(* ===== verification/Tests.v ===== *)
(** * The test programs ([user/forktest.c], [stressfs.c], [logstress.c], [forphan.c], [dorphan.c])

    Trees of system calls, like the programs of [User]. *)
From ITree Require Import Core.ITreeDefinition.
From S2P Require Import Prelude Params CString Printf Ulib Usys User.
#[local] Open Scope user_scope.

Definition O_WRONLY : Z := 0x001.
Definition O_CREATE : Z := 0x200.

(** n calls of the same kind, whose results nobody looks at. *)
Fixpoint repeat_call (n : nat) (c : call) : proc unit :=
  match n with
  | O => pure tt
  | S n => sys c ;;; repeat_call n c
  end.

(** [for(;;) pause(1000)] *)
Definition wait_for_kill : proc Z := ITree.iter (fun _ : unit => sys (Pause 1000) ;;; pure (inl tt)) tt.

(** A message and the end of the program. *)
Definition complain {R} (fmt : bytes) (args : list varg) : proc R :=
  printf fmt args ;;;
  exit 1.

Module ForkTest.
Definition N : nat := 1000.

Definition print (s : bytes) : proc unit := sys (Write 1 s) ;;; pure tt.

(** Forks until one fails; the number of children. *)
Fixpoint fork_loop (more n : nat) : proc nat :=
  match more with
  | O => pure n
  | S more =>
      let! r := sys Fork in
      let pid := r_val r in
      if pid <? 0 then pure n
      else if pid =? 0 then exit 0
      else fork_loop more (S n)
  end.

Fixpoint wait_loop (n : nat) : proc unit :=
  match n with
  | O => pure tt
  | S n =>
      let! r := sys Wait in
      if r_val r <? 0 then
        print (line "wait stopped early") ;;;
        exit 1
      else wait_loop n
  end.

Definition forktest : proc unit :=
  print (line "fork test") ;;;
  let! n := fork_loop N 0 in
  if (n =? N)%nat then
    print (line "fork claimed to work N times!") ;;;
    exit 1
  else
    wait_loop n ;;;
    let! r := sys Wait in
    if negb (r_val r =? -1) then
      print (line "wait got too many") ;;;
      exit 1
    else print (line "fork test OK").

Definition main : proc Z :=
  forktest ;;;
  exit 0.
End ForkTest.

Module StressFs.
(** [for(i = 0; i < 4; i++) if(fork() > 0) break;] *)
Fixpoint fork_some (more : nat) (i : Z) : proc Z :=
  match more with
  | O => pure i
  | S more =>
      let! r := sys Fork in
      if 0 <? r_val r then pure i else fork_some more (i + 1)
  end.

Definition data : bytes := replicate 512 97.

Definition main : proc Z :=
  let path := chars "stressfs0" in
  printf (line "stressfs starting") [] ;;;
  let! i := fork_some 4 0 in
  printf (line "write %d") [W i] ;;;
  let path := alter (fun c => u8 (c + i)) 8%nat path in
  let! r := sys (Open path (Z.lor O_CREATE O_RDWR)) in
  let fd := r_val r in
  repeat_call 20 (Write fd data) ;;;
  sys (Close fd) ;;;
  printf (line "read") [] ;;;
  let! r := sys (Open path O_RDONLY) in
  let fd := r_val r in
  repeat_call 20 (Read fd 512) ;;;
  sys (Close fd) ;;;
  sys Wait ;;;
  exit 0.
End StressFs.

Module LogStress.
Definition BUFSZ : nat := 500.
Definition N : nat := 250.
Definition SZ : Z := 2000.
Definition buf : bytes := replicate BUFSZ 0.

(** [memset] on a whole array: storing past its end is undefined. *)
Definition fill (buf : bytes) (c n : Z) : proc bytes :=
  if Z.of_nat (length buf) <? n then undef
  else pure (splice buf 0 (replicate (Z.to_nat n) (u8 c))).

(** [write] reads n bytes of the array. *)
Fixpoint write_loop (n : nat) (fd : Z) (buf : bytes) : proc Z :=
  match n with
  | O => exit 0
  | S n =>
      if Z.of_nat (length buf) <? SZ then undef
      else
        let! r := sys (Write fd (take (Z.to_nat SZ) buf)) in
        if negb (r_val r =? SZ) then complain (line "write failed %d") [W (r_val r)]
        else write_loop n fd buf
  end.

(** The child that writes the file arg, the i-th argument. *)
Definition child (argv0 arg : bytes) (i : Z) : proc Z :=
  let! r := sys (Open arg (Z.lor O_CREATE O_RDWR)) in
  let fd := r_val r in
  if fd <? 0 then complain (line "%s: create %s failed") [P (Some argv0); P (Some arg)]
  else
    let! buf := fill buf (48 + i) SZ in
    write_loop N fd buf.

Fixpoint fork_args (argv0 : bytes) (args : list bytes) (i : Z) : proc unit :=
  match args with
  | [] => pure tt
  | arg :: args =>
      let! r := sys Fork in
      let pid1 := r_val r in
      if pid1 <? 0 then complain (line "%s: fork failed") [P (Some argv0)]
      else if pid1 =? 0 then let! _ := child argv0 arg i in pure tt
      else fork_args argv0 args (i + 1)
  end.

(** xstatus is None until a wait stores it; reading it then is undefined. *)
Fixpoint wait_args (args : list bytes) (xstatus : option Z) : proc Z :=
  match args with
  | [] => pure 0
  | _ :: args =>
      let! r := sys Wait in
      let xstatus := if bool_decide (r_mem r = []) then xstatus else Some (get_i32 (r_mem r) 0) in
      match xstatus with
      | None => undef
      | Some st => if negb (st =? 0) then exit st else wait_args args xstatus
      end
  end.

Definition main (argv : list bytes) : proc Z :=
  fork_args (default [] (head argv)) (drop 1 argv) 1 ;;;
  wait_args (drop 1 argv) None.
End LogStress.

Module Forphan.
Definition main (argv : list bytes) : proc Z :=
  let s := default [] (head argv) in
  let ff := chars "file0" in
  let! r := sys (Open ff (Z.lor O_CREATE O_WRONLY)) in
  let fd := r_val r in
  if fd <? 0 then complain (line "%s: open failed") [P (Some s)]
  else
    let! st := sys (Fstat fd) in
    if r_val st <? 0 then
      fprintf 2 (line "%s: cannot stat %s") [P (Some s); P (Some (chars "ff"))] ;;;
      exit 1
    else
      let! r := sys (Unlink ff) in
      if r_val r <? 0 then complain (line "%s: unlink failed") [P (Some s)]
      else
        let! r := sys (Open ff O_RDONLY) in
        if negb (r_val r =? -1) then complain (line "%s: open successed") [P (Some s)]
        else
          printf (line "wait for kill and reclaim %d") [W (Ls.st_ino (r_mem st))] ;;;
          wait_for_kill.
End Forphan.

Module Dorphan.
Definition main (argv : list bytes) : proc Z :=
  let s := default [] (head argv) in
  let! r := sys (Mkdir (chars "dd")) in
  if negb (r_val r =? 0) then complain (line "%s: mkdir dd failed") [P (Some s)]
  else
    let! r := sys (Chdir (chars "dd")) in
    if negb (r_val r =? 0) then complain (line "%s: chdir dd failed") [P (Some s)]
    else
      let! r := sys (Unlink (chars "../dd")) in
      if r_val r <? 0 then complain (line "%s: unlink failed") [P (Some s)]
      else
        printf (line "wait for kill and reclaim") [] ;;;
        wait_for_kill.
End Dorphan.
* * *
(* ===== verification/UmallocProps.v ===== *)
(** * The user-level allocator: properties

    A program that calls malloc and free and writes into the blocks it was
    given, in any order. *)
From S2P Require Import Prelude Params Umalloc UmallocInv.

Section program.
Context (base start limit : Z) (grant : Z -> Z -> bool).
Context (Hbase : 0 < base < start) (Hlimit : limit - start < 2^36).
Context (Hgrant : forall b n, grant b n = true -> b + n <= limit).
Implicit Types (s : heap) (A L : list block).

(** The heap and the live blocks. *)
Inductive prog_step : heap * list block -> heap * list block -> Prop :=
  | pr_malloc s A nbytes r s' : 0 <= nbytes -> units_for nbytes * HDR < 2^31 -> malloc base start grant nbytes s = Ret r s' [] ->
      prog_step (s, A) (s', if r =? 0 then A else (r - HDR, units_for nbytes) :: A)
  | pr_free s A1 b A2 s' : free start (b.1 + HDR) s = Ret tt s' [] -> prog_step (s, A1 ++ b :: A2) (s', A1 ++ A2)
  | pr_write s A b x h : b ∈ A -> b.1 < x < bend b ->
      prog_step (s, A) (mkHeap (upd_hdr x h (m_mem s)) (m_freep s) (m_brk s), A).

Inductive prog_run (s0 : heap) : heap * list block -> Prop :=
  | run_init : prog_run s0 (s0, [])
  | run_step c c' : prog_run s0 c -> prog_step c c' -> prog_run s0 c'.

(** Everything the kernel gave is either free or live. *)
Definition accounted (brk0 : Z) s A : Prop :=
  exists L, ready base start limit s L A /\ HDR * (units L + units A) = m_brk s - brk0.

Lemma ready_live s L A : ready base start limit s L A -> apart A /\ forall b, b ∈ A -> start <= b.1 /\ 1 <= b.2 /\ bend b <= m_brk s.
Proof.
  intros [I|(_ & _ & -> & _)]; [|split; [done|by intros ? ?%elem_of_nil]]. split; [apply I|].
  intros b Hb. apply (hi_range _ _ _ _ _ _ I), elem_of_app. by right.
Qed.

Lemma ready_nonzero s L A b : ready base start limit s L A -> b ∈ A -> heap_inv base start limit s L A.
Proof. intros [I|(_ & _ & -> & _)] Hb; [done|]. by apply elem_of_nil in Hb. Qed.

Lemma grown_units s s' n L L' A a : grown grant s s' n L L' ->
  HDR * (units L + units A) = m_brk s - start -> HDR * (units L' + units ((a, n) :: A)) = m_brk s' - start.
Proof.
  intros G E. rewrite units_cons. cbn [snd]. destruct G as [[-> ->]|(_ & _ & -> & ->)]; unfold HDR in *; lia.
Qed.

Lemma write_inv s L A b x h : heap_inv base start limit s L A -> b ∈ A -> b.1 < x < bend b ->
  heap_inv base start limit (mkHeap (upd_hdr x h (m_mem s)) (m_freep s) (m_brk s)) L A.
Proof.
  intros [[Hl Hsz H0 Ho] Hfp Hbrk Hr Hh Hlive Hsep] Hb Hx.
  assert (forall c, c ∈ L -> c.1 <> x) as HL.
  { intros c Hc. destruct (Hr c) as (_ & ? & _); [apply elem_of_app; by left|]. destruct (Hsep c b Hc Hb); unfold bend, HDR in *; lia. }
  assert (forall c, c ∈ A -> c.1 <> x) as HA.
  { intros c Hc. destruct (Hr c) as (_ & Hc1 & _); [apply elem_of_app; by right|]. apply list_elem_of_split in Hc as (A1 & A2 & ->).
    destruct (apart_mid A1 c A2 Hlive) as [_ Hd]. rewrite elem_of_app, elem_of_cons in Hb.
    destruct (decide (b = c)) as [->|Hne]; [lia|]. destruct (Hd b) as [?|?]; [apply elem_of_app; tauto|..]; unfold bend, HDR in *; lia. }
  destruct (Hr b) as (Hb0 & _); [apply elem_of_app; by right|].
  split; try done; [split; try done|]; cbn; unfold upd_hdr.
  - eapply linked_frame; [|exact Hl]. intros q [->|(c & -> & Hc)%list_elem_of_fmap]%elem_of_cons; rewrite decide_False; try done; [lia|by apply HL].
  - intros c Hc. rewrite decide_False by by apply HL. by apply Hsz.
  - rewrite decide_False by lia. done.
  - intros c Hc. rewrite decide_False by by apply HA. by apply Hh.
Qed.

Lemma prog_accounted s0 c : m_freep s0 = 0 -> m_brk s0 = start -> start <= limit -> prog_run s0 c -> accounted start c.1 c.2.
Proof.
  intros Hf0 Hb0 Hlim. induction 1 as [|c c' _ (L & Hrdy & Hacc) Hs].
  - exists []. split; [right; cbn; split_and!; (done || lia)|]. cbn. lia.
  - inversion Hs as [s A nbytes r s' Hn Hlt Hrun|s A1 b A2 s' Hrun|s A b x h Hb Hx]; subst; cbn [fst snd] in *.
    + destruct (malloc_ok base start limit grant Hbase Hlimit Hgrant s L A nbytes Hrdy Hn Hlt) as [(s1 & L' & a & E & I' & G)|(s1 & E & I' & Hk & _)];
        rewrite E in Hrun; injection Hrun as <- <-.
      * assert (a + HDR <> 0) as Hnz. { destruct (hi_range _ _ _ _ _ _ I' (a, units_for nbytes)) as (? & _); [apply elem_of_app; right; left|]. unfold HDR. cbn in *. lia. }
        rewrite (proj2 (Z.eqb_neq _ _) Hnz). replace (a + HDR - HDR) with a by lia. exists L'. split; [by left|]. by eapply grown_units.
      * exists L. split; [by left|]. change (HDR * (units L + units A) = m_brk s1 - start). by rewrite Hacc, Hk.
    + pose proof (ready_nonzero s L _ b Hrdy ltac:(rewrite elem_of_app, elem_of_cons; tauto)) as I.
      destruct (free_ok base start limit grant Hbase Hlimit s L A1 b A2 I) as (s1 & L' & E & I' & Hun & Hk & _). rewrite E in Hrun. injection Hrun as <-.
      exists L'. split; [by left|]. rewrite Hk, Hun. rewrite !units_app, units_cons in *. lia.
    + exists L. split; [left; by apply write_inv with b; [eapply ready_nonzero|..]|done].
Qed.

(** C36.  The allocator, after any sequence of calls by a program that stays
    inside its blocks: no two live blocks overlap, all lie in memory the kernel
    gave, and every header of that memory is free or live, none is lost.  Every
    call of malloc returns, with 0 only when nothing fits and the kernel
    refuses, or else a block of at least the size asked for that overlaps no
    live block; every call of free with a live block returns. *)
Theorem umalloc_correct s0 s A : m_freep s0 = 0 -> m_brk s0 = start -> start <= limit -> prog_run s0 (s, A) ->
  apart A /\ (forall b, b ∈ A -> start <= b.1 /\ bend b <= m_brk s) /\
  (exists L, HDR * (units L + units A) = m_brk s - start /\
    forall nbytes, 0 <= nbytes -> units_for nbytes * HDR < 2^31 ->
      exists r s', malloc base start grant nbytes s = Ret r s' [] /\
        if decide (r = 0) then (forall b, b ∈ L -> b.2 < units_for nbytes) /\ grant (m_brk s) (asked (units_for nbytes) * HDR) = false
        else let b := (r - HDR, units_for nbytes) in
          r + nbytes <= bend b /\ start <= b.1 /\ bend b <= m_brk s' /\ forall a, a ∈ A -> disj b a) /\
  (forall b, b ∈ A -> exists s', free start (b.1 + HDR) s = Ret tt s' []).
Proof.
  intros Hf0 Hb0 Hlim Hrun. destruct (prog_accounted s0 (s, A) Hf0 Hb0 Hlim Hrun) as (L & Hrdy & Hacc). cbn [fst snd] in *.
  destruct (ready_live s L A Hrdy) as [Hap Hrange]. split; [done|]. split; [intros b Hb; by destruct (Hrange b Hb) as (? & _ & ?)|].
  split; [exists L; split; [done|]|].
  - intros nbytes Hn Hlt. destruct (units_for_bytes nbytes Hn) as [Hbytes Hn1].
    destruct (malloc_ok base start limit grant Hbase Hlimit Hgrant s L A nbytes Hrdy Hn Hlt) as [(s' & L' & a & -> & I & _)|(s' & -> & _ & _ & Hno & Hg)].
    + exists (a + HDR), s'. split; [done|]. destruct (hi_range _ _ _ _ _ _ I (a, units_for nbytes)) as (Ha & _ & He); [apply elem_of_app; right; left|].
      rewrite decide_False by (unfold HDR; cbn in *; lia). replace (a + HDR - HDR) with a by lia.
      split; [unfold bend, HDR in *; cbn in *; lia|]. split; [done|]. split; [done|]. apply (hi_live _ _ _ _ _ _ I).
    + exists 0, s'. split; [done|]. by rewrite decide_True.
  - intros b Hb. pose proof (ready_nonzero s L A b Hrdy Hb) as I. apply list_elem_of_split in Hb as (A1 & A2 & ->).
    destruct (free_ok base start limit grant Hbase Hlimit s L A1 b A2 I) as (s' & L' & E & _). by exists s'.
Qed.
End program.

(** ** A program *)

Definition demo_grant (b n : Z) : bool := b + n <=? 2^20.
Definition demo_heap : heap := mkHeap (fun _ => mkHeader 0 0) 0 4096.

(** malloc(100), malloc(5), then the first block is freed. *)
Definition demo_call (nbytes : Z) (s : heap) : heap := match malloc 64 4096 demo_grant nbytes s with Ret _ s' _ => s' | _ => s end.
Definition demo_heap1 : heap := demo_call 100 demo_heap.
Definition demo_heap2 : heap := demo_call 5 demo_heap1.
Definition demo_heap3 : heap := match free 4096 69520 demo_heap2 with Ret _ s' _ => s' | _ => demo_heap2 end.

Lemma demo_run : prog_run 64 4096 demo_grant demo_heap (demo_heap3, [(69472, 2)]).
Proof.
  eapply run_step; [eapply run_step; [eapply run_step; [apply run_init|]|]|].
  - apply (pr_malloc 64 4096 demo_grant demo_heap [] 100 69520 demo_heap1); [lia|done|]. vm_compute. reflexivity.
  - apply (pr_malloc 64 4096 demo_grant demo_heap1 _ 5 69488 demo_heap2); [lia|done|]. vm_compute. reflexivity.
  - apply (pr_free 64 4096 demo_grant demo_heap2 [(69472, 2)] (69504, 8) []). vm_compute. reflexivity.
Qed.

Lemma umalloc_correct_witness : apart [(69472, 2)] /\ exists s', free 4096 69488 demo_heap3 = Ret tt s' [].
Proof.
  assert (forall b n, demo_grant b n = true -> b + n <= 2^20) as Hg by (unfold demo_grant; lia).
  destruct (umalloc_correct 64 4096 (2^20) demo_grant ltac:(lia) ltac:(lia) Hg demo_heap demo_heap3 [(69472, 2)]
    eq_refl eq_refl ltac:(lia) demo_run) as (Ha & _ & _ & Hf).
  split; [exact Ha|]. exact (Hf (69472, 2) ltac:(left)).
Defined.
...
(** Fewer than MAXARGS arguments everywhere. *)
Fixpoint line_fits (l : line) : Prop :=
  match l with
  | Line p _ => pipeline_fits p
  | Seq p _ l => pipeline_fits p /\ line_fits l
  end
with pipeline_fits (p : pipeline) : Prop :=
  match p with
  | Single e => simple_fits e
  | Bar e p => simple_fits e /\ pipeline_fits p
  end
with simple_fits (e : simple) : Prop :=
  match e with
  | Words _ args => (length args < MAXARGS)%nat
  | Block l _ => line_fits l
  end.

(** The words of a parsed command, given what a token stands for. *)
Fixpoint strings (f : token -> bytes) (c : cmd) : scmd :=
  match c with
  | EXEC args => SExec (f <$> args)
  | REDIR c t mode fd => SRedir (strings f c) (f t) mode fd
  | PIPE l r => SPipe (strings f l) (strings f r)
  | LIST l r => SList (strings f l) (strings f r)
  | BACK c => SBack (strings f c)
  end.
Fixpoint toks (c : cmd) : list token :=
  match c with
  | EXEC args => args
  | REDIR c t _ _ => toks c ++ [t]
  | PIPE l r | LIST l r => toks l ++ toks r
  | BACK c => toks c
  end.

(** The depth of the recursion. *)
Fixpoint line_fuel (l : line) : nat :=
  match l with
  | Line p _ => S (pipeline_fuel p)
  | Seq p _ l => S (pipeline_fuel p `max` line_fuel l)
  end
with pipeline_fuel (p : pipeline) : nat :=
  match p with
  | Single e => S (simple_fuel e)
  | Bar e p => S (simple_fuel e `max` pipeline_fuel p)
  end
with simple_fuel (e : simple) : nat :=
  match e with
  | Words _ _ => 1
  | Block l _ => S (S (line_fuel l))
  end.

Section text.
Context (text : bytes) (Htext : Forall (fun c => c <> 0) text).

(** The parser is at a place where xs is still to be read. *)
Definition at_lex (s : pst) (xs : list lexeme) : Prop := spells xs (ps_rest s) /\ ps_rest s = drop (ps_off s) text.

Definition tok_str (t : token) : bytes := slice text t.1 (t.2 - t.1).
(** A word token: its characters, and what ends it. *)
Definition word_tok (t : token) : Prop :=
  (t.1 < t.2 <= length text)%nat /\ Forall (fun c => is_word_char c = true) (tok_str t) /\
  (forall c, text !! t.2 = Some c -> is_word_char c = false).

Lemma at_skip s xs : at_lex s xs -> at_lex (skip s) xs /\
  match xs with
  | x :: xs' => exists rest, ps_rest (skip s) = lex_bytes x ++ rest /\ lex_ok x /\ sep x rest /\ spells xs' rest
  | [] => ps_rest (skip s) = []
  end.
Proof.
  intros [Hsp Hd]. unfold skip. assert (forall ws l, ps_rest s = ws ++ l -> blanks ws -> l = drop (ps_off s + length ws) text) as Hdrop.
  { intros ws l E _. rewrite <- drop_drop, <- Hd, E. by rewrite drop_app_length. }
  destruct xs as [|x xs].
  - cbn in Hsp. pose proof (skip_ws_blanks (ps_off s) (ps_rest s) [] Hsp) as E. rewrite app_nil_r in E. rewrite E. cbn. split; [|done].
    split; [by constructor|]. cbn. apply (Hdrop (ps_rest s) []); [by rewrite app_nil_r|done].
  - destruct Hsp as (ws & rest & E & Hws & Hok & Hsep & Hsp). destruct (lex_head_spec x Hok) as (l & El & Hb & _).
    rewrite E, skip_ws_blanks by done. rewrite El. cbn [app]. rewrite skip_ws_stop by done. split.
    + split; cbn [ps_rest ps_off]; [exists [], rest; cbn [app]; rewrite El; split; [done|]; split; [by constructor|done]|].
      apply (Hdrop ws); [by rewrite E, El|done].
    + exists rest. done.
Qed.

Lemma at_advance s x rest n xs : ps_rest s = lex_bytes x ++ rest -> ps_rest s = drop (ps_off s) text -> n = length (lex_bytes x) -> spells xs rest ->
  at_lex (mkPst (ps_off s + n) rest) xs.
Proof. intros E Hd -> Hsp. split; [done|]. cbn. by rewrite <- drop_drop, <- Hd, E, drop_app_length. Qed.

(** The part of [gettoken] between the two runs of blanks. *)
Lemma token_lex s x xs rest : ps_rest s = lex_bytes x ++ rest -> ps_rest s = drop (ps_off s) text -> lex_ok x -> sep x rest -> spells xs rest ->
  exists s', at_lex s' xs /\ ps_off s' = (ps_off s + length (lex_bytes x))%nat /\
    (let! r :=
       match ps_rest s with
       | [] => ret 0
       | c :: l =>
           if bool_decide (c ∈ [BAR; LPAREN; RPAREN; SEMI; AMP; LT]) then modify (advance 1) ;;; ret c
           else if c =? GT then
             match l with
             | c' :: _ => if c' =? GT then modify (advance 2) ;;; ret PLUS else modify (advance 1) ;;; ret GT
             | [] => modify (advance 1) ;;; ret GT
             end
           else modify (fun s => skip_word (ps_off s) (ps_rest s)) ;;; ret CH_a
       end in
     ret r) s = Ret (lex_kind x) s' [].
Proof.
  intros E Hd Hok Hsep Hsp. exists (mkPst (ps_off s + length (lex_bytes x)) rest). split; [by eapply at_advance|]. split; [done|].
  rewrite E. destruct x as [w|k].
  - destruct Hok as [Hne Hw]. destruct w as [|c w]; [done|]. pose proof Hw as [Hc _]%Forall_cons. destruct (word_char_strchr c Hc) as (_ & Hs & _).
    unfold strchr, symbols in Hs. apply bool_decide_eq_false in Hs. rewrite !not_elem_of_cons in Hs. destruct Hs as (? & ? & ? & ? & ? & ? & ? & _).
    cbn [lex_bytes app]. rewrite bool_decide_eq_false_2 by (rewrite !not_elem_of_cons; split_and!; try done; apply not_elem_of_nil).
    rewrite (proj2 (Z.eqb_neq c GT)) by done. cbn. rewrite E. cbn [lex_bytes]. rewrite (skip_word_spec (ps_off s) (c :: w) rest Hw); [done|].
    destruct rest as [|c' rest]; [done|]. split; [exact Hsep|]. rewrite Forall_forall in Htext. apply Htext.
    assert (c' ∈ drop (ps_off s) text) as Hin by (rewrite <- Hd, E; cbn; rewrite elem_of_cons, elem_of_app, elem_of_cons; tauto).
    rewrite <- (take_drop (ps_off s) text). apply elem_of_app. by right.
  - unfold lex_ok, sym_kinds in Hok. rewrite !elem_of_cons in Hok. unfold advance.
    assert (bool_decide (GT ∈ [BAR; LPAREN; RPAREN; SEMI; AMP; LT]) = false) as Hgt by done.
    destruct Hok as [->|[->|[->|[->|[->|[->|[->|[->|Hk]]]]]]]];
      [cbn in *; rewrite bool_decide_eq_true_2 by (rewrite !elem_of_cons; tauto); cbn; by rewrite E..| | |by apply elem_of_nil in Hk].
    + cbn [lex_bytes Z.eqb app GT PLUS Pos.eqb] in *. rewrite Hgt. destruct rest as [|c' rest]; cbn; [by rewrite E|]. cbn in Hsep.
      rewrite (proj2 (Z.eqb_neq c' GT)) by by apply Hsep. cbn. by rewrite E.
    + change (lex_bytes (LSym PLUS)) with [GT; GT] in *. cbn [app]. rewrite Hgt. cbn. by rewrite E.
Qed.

• [WORK TASK]: In the records above, find the line with "if (n =? N)%nat then"; write out exactly that line and each one after it, stopping after the line with "O => pure i".

• [WRITTEN ANSWER]:
  if (n =? N)%nat then
    print (line "fork claimed to work N times!") ;;;
    exit 1
  else
    wait_loop n ;;;
    let! r := sys Wait in
    if negb (r_val r =? -1) then
      print (line "wait got too many") ;;;
      exit 1
    else print (line "fork test OK").

Definition main : proc Z :=
  forktest ;;;
  exit 0.
End ForkTest.

Module StressFs.
(** [for(i = 0; i < 4; i++) if(fork() > 0) break;] *)
Fixpoint fork_some (more : nat) (i : Z) : proc Z :=
  match more with
  | O => pure i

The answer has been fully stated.